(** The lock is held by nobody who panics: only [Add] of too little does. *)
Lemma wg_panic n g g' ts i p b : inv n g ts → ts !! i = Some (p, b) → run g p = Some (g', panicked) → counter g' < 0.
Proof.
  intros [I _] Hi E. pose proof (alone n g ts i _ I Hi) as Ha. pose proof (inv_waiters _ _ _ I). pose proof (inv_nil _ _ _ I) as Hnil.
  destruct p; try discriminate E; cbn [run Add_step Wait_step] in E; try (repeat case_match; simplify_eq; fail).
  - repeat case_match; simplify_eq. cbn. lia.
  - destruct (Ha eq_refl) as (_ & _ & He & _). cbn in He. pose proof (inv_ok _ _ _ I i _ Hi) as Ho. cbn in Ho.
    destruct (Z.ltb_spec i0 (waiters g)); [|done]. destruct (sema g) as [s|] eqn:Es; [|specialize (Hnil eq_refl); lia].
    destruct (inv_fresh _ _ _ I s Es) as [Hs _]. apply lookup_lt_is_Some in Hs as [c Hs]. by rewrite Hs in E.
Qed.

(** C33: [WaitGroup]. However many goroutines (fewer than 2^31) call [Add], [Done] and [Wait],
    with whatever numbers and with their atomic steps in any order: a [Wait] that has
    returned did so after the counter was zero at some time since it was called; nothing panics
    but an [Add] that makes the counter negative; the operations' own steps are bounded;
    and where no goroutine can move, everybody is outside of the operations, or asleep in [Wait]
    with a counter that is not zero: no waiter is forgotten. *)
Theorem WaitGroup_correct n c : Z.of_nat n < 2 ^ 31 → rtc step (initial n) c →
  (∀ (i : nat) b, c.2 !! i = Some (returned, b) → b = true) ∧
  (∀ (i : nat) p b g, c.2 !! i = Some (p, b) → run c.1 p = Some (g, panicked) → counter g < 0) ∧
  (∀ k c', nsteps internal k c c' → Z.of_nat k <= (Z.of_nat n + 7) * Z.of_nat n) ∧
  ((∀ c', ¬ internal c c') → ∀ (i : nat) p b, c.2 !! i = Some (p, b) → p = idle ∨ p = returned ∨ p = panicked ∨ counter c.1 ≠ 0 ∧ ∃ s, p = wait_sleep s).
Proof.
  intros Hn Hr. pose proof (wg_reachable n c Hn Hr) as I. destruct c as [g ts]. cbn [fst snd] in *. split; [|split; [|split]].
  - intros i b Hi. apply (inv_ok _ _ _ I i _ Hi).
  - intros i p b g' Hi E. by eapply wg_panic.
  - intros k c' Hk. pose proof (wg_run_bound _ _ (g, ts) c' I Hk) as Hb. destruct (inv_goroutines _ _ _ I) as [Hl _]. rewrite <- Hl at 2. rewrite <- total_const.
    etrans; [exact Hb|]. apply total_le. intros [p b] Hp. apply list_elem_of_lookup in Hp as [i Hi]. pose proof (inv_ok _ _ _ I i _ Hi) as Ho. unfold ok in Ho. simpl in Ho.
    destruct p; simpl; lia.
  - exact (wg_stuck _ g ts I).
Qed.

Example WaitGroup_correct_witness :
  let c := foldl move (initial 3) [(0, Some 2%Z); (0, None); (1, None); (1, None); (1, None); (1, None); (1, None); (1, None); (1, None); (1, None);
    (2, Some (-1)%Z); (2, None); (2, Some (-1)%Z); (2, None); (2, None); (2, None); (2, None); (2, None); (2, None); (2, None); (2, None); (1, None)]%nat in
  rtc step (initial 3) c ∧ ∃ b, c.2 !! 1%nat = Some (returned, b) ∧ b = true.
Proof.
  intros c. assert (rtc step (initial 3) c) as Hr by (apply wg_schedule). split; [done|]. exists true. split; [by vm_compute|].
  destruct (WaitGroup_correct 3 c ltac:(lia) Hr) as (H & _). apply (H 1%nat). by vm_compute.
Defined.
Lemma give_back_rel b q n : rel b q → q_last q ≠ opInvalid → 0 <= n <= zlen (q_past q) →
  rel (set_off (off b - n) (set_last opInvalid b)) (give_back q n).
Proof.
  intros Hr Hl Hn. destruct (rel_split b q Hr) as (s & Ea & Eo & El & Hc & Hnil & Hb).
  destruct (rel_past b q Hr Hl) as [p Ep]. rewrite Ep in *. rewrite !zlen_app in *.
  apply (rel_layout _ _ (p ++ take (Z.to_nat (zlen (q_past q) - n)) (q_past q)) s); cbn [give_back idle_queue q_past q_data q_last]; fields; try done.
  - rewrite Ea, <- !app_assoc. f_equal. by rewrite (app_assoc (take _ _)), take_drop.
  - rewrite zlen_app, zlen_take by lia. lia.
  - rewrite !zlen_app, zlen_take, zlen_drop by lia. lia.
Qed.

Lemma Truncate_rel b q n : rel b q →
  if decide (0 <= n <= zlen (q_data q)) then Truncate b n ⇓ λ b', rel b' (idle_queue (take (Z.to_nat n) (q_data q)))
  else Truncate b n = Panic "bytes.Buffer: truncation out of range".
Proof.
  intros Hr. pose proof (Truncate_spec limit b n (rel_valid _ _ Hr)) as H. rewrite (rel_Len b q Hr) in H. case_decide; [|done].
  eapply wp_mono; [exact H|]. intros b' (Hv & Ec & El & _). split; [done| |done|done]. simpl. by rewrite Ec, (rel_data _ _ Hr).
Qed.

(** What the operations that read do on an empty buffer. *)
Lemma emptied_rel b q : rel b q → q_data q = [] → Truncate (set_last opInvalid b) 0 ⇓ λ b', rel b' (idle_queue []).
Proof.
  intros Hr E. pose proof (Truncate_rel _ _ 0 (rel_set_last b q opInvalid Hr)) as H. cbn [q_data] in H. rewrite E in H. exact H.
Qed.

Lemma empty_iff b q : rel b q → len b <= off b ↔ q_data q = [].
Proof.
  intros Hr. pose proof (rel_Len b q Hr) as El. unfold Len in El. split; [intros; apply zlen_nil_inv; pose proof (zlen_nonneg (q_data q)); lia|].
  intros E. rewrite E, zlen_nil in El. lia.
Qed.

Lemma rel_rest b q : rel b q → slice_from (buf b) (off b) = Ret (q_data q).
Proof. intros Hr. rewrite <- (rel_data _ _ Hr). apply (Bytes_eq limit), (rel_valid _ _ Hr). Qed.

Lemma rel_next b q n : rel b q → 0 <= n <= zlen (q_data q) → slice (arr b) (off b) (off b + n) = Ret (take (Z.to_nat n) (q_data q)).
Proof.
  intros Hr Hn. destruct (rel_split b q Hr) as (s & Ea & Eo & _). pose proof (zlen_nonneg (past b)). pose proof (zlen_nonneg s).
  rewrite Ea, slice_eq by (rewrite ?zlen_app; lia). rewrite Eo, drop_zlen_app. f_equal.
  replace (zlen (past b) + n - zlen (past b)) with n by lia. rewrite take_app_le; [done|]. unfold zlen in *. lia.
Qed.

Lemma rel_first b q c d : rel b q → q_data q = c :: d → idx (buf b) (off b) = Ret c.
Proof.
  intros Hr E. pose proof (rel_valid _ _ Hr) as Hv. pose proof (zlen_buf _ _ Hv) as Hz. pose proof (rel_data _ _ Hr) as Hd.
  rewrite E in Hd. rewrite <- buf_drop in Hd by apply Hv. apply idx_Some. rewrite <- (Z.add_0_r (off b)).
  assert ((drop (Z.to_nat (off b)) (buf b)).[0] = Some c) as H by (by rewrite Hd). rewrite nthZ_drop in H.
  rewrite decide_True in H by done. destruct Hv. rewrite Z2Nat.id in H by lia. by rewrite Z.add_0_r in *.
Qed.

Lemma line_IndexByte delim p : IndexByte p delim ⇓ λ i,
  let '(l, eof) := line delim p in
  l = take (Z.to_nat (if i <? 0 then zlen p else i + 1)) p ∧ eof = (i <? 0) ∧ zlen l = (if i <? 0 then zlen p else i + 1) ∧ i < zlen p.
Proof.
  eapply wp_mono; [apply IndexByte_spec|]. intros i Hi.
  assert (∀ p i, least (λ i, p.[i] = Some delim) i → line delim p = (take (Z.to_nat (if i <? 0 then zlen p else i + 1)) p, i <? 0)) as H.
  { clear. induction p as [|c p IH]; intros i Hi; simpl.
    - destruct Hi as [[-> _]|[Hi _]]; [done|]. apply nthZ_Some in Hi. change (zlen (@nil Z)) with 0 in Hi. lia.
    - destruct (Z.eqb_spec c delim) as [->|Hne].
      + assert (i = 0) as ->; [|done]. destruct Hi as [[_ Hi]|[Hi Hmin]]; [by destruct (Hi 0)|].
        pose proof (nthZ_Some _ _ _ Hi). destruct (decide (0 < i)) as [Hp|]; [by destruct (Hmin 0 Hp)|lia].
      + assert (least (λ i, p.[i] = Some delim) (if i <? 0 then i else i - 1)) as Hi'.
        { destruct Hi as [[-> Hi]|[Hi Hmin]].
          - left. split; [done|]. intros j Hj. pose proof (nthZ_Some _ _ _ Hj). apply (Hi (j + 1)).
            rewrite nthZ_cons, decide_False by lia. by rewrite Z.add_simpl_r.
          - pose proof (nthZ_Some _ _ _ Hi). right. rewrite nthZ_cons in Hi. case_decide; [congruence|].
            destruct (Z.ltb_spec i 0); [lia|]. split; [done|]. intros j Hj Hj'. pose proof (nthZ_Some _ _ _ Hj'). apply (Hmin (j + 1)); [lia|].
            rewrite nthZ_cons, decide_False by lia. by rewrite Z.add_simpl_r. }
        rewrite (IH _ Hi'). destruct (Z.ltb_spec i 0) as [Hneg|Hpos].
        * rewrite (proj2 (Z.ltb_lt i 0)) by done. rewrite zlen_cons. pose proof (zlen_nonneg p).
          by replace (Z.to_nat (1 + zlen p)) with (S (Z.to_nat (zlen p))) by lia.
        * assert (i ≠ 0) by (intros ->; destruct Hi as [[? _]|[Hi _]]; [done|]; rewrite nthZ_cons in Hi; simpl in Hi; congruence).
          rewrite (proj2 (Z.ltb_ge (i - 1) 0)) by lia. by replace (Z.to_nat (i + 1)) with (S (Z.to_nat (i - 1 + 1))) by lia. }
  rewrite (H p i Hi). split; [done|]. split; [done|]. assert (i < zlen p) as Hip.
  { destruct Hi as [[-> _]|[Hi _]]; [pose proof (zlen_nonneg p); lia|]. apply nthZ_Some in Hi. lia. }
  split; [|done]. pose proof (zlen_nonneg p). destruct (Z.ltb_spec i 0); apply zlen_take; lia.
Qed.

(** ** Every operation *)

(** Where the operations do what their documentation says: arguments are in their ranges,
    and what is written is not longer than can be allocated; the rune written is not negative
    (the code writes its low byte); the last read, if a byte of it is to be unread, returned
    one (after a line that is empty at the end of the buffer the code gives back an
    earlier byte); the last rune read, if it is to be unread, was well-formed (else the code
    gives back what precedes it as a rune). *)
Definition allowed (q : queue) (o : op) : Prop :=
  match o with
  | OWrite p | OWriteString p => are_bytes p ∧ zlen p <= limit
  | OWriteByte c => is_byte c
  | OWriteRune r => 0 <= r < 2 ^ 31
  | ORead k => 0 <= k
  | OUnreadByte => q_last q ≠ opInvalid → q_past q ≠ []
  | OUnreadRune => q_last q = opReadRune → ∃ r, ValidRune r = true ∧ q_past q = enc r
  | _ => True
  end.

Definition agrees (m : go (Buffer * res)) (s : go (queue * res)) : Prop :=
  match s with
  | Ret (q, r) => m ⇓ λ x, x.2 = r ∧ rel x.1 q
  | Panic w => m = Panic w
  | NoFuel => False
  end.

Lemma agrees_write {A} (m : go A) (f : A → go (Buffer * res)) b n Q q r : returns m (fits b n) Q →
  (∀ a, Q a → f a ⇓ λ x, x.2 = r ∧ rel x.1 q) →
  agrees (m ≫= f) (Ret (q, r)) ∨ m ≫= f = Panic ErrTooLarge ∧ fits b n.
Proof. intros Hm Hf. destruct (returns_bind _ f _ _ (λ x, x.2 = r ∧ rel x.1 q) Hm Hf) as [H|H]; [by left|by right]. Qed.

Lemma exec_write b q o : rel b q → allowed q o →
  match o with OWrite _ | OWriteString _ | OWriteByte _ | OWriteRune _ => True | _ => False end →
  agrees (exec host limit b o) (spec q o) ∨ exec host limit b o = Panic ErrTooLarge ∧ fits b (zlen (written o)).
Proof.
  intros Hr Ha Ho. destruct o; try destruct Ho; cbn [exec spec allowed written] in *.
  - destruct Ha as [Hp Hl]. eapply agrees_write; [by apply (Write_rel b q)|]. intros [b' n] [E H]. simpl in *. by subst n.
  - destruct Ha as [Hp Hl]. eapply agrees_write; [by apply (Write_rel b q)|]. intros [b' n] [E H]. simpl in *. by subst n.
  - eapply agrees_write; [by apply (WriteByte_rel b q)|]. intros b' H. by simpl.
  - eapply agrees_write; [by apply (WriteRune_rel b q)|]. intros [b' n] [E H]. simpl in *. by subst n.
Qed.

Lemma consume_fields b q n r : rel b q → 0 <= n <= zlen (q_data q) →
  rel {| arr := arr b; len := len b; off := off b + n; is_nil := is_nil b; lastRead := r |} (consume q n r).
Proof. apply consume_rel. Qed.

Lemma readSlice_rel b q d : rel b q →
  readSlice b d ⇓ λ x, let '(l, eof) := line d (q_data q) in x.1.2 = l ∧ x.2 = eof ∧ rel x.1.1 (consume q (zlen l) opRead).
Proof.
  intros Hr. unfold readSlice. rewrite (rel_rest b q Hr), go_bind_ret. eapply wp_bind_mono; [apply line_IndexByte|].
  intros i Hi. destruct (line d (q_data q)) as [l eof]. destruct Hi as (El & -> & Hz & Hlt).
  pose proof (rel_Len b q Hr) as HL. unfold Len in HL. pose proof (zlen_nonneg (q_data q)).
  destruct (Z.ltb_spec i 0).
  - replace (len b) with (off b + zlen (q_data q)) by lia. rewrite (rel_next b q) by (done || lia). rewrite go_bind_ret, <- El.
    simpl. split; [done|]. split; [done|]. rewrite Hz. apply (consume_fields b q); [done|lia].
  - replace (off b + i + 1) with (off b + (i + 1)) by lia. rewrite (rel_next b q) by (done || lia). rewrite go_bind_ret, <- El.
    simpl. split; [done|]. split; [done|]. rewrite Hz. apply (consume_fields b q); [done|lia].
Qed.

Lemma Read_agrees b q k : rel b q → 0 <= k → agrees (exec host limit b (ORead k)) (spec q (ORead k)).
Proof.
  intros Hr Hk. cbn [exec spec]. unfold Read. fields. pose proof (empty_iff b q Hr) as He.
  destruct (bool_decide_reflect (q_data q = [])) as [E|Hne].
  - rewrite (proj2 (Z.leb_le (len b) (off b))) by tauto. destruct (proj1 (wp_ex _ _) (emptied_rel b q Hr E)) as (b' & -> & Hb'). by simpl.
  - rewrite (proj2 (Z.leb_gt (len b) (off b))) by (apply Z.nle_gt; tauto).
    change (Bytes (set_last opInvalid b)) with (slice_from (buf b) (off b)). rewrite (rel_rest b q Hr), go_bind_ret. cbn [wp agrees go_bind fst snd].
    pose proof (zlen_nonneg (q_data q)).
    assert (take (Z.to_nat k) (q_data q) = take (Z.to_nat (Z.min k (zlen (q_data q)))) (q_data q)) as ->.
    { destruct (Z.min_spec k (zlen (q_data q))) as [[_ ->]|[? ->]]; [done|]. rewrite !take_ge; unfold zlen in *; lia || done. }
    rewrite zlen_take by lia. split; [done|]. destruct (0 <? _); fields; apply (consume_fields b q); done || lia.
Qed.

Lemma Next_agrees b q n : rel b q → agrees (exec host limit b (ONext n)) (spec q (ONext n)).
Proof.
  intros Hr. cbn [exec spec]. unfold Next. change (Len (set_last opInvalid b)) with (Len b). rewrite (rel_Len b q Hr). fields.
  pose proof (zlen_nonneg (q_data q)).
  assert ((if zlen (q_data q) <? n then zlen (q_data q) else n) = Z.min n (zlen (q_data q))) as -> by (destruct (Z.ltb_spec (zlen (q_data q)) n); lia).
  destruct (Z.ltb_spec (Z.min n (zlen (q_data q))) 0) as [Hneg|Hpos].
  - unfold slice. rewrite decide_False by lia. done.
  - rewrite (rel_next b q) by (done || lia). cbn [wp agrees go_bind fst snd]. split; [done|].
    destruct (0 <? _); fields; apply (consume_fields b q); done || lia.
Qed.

▬▬▬

TASK INSTRUCTIONS:
Reproduce, character for character, only the lines of the preceding data that start at the line with "Lemma line_IndexByte delim" and end at the line with "1)) as Hi'.", both included.

RESPONSE TO THIS TASK:
Lemma line_IndexByte delim p : IndexByte p delim ⇓ λ i,
  let '(l, eof) := line delim p in
  l = take (Z.to_nat (if i <? 0 then zlen p else i + 1)) p ∧ eof = (i <? 0) ∧ zlen l = (if i <? 0 then zlen p else i + 1) ∧ i < zlen p.
Proof.
  eapply wp_mono; [apply IndexByte_spec|]. intros i Hi.
  assert (∀ p i, least (λ i, p.[i] = Some delim) i → line delim p = (take (Z.to_nat (if i <? 0 then zlen p else i + 1)) p, i <? 0)) as H.
  { clear. induction p as [|c p IH]; intros i Hi; simpl.
    - destruct Hi as [[-> _]|[Hi _]]; [done|]. apply nthZ_Some in Hi. change (zlen (@nil Z)) with 0 in Hi. lia.
    - destruct (Z.eqb_spec c delim) as [->|Hne].
      + assert (i = 0) as ->; [|done]. destruct Hi as [[_ Hi]|[Hi Hmin]]; [by destruct (Hi 0)|].
        pose proof (nthZ_Some _ _ _ Hi). destruct (decide (0 < i)) as [Hp|]; [by destruct (Hmin 0 Hp)|lia].
      + assert (least (λ i, p.[i] = Some delim) (if i <? 0 then i else i - 1)) as Hi'.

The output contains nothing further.